I have never quite understood how Polish car insurance works, but now that the policy that came with my car is about to run out I have had to go and find out about it…
Here is what I know. If anyone has anything to add please leave a comment as always – I hope this article can be a work in progress.
The insurance is ‘with the car’, not ‘with the person’ as in the UK
What does this mean? Well in the UK the policy normally allows you and only you to drive your car unless you add specific named drivers. As a bonus you can normally drive other people’s cars on 3rd party cover too.

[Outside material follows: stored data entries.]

(** At list index [ch] of position [it]. *)
Definition find_char_rest (mem charlist : bytes) (from to ch it : nat) : match_result :=
  match slice mem it to with
  | [] => MatchResult 0 from it
  | c :: _ =>
      match index_of c (drop ch charlist) ch with
      | Some i => MatchResult (find_char_code i) from (it + 1)
      | None =>
          match find_char_first charlist (slice mem (S it) to) (S it) with
          | Some (i, pos) => MatchResult (find_char_code i) from (pos + 1)
          | None => MatchResult 0 from to
          end
      end
  end.

Lemma find_char_rest_0 mem charlist from to it :
  it < to → to ≤ length mem →
  find_char_rest mem charlist from to 0 it
  = match find_char_first charlist (slice mem it to) it with
    | Some (i, pos) => MatchResult (find_char_code i) from (pos + 1)
    | None => MatchResult 0 from to
    end.
Proof.
  intros Hlt Hto. unfold find_char_rest.
  destruct (lookup_lt_is_Some_2 mem it) as [d Hd]; [lia|].
  rewrite (slice_cons _ _ _ _ Hlt Hd), drop_0. cbn [find_char_first]. by repeat case_match.
Qed.

Lemma find_char_loop_spec fuel mem from to charlist ch it :
  to ≤ length mem → Forall (λ c, c ≠ NUL) charlist → ch < length charlist → it < to →
  (to - it) * length charlist < fuel + ch →
  find_char_loop fuel mem from to charlist ch it = Ret (find_char_rest mem charlist from to ch it).
Proof.
  intros Hto Hnul. revert ch it.
  induction fuel as [|fuel IH]; intros ch it Hch Hlt Hfuel; [nia|].
  cbn [find_char_loop]. unfold find_char_rest. rewrite decide_True by done.
  destruct (lookup_lt_is_Some_2 mem it) as [d Hd]; [lia|].
  rewrite (deref_ok _ _ _ Hd), (slice_cons _ _ _ _ Hlt Hd).
  destruct (lookup_lt_is_Some_2 charlist ch Hch) as [c Hc].
  rewrite (lookup_app_l charlist [NUL] ch) by done. rewrite Hc, (drop_S _ _ _ Hc).
  outcome_simpl; cbn [index_of].
  case_decide as Hdc; [done|].
  destruct (decide (S ch = length charlist)) as [Hlast|Hlast].
  - rewrite (lookup_app_r charlist [NUL] (S ch)), Hlast, Nat.sub_diag by lia. cbn [lookup list_lookup]; outcome_simpl.
    rewrite decide_True by done. rewrite drop_ge by lia. cbn [index_of].
    destruct (decide (S it < to)) as [Hs|Hs].
    + rewrite <- find_char_rest_0 by done. apply IH; nia.
    + rewrite slice_nil by lia. destruct fuel; [nia|]. cbn [find_char_loop].
      rewrite decide_False by done. cbn [find_char_first]. do 2 f_equal. lia.
  - destruct (lookup_lt_is_Some_2 charlist (S ch)) as [c' Hc']; [lia|].
    rewrite (lookup_app_l charlist [NUL] (S ch)) by lia. rewrite Hc'. outcome_simpl.
    rewrite decide_False by exact (Forall_lookup_1 _ _ _ _ Hnul Hc').
    rewrite IH by nia. unfold find_char_rest. by rewrite (slice_cons _ _ _ _ Hlt Hd).
Qed.

Lemma find_char_spec mem from to charlist :
  to ≤ length mem → Forall (λ c, c ≠ NUL) charlist → charlist ≠ [] →
  find_char mem from to charlist
  = Ret (find_char_result from to (find_char_first charlist (slice mem from to) from)).
Proof.
  intros Hto Hnul Hne. unfold find_char. assert (0 < length charlist) by (destruct charlist; simpl; [done|lia]).
  destruct (decide (from < to)) as [Hlt|Hlt].
  - rewrite find_char_loop_spec by lia || done. rewrite find_char_rest_0 by done.
    unfold find_char_result. repeat case_match; do 2 f_equal; lia.
  - cbn [find_char_loop]. rewrite decide_False by done. rewrite slice_nil by lia.
    cbn [find_char_first find_char_result]. do 2 f_equal. lia.
Qed.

In Poland it is the other way around – anyone can drive your car if you bought a policy for it.
This is a bit confusing because in both cases the policies specify both the driver and the car.
The net result for us Brits though is two nice bonuses:
- Anyone can drive anyone’s car in Poland (presuming the car is legal of course)
- You can take out insurance in your father-in-law’s name to get a cheaper price (just like we used to do in the UK 20 years ago when we were 17 years old)
The vehicle must be insured continuously
In the UK your vehicle needs to be insured if it is on the road. If you don’t have insurance there is nothing wrong with leaving the car in your garage for example. This is not the case in Poland!
IN POLAND YOUR VEHICLE MUST HAVE INSURANCE CONTINUOUSLY regardless of whether it is road-worthy or not or even if it’s parked up on private property.
This means that the day you buy a Polish vehicle you have to make sure it has insurance. If a policy didn’t come with the vehicle for some reason (e.g. because you imported the vehicle) then you have to go and buy insurance THE SAME DAY. I got bitten by this rule. The powers that be have 5 years to check and apparently they can fine you for it.
European Union Harmonisation
There are a number of directives to harmonise car insurance and driving across the EU. See the official Europa website for details. The basics are that any policy you buy in any EU country automatically gives you the minimum required cover in any other EU country (including Iceland, Norway and Switzerland). Green cards are no longer necessary inside the EU.
Levels of cover
In the UK we have 3 levels – 3rd party only, 3rd party fire and theft and fully comprehensive. In Poland from what I have seen they only have the compulsory minimum level of 3rd party (called “OC” which means Odpowiedzialności Cywilnej – civil liability) and fully comp (called “AC” – Autocasco). You can bundle into the package add-ons such as breakdown cover as they do in the UK.
Insurance that comes with the car when you buy it
This is the bit that I still don’t fully understand. In the UK because the cover is with the driver the situation is clear cut – you have your policy, I have mine. Because as mentioned the cover in Poland is with the car, this means that when you buy a car from someone the policy is transferred to you. Well sort of. From what I can work out you have 30 days from when you buy the car to contact the insurance company and change the policy in to your name.
I didn’t change my policy within 30 days and that caused me the following problems:
- I was then not able to change the insurance company until the policy expired. Luckily for me the previous owner had used a cheap company
- I had to keep the sale contract in the car with me when I drove so that I could show that the name on the insurance policy was the seller and that I had bought the vehicle.
Taking out a new policy
Like in the UK 20 years ago (presumably before people started buying their insurance directly or via the phone and then online) everyone in Poland buys their insurance from agents. You will see them everywhere. They seem almost as prevalent as “Apteka”s in the town centres… Just look for the big sign that says “Ubezpieczenie” (insurance) or the names/logos of the big insurance companies (PZU, Warta).
Recently some companies have been advertising on TV where you can buy direct. Examples include Link 4 and LibertyDirect. Fire up google.pl and you’ll find them easily enough.
No claims-bonus – “zniżki”
In the UK we count how many years of NCB we have, in Poland they ask what percentage you have (e.g. 10, 20, 30%..). Otherwise it works as you would expect – you gain your NCB the longer you have a policy without accidents and you can transfer your NCB if you change your insurance company. You can normally also transfer your NCB from the UK if you produce an NCB certificate translated into Polish. Worth checking if you have a lot of NCB from the UK.
Worth knowing – the GOTCHAs
- You must carry your insurance certificate with you all the time
- A policy will auto-renew if you do nothing unlike in the UK where it’s up to you to renew it. If you want to change your company make sure you write to them in good time
- You must have insurance even if your car is not on the road
Like in the UK the price varies a lot depending on each case. The two biggest factors in Poland appear to be the engine size and how much NCB (zniżki – “reduction”) you have. But a pleasant suprise is that car insurance seems to be very cheap compared to the UK, especially for motorbikes.
For my Suzuki GSF1200 I paid £600/year in the UK for 3rd, F&T (including my UK NCB). In Poland I paid 135 złoty for OC and didn’t even bother to tell them I had any NCB at all.
Remember too that they still haven’t wised up to the trick of taking the insurance out in some else’s name such as a parent or parent-in-law (choose someone old with a lot of NCB). But to do that the vehicle needs to have this other person listed as a co-owner on the registration document. I did that this morning with my father-in-law so will cover that in my next blog post.